• [TASK INSTRUCTIONS]: Report each line below that carries the word "undefined".

• [RECORDS PROVIDED]:

================

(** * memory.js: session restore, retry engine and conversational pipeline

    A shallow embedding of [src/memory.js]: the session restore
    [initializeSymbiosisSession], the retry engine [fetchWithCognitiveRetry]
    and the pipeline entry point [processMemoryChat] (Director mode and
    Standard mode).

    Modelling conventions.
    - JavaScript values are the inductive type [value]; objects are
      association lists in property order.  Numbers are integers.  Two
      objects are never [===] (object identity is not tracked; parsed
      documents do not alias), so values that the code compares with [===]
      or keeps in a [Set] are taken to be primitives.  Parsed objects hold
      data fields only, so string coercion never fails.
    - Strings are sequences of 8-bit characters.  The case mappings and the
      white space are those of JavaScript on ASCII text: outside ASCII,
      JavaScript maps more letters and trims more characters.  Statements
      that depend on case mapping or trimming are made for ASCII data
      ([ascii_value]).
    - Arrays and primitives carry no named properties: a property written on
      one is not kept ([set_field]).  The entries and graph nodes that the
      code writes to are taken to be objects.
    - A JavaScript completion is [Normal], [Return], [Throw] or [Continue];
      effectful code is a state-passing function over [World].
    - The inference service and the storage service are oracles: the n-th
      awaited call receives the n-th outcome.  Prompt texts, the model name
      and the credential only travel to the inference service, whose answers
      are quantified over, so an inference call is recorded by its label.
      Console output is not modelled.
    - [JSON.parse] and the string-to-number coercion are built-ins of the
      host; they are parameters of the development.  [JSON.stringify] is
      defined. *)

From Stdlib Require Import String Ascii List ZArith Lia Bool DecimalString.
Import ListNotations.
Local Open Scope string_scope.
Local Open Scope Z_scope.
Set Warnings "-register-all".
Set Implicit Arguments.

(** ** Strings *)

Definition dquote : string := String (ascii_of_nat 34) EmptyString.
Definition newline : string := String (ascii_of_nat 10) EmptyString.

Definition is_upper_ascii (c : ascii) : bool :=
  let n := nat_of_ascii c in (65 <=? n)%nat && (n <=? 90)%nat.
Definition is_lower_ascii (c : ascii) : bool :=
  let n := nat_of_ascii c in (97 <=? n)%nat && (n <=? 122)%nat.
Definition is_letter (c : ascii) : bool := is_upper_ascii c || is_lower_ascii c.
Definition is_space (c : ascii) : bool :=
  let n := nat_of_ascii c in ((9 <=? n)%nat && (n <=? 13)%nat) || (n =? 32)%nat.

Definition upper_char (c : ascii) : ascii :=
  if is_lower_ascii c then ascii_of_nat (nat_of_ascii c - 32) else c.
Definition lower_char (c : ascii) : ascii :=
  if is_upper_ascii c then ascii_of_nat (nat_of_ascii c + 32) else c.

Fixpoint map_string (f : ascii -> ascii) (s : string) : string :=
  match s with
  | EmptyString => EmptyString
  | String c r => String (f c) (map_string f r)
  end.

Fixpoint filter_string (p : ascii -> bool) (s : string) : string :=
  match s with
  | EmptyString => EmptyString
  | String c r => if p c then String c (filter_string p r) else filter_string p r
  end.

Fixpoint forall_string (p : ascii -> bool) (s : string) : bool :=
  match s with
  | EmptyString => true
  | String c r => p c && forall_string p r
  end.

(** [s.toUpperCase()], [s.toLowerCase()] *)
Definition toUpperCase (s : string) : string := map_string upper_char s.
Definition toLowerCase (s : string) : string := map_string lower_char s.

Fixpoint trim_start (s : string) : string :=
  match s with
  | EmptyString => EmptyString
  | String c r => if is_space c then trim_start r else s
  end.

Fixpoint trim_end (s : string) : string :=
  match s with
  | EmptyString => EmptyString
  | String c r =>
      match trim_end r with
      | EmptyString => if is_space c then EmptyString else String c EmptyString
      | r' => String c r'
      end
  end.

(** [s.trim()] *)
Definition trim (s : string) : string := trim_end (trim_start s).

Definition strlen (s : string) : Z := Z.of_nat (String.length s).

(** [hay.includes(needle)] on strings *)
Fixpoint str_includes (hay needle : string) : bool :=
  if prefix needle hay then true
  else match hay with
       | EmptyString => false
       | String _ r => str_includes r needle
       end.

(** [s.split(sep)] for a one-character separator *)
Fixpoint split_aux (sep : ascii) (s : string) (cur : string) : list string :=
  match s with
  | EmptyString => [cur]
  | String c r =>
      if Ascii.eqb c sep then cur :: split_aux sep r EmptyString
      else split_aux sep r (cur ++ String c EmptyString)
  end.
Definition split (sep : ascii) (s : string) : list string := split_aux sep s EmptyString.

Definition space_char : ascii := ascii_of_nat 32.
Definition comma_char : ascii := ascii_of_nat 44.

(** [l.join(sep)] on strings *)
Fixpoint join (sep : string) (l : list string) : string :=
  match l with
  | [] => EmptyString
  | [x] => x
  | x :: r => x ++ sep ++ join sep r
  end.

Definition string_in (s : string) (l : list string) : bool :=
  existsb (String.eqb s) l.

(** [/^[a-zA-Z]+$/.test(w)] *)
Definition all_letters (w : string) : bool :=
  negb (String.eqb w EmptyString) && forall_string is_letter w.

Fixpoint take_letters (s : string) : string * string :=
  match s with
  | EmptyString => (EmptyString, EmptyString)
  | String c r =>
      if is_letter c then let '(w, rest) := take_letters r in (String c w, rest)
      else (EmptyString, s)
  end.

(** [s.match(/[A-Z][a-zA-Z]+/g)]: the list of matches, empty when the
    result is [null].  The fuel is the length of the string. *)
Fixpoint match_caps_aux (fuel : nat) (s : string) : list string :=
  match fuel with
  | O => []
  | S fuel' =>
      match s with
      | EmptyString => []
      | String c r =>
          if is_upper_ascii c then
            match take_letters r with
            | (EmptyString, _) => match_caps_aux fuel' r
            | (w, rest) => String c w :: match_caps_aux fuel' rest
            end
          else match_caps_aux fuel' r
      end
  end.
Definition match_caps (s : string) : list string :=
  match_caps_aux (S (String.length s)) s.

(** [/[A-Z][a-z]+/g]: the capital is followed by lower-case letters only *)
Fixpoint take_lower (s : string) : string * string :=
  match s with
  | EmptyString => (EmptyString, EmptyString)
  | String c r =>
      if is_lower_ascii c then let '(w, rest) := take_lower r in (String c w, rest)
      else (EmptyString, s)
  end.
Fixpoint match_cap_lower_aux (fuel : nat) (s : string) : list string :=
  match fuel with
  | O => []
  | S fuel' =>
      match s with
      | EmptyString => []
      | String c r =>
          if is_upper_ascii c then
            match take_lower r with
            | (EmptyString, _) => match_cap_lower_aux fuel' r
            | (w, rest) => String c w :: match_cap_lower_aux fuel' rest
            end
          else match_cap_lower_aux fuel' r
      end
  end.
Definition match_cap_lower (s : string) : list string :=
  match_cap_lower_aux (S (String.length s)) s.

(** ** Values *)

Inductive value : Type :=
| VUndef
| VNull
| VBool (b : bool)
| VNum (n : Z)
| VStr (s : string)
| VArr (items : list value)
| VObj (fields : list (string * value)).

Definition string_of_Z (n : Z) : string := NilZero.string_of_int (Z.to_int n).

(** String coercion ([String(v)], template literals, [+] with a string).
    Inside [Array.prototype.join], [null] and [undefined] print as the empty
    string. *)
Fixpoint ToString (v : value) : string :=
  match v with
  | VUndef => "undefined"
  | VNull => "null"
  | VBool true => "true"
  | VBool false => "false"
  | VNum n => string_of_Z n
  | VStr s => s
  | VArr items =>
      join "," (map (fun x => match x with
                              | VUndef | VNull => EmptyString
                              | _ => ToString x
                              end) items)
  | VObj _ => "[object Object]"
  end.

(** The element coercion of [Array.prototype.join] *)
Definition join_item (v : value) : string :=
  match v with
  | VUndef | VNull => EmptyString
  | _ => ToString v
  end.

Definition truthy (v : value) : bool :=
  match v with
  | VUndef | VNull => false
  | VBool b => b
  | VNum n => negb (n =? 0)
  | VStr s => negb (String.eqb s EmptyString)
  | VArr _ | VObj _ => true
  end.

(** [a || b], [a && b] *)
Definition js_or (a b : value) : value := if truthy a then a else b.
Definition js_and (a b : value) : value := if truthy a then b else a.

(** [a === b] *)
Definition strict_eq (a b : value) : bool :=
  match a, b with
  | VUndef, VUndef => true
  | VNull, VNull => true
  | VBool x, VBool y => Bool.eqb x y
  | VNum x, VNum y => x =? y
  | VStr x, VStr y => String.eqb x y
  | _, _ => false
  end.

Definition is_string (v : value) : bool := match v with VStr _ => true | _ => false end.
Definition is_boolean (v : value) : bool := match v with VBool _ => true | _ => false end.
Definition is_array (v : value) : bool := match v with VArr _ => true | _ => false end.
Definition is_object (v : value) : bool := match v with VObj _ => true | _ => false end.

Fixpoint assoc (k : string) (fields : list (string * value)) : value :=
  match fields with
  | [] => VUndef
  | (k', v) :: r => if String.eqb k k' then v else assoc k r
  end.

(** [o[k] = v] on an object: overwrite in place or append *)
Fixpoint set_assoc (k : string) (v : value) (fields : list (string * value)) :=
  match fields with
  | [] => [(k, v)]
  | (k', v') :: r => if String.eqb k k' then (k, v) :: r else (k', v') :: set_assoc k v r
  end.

================

• [FINISHED EXERCISE]:
    Inside [Array.prototype.join], [null] and [undefined] print as the empty
  | VUndef => "undefined"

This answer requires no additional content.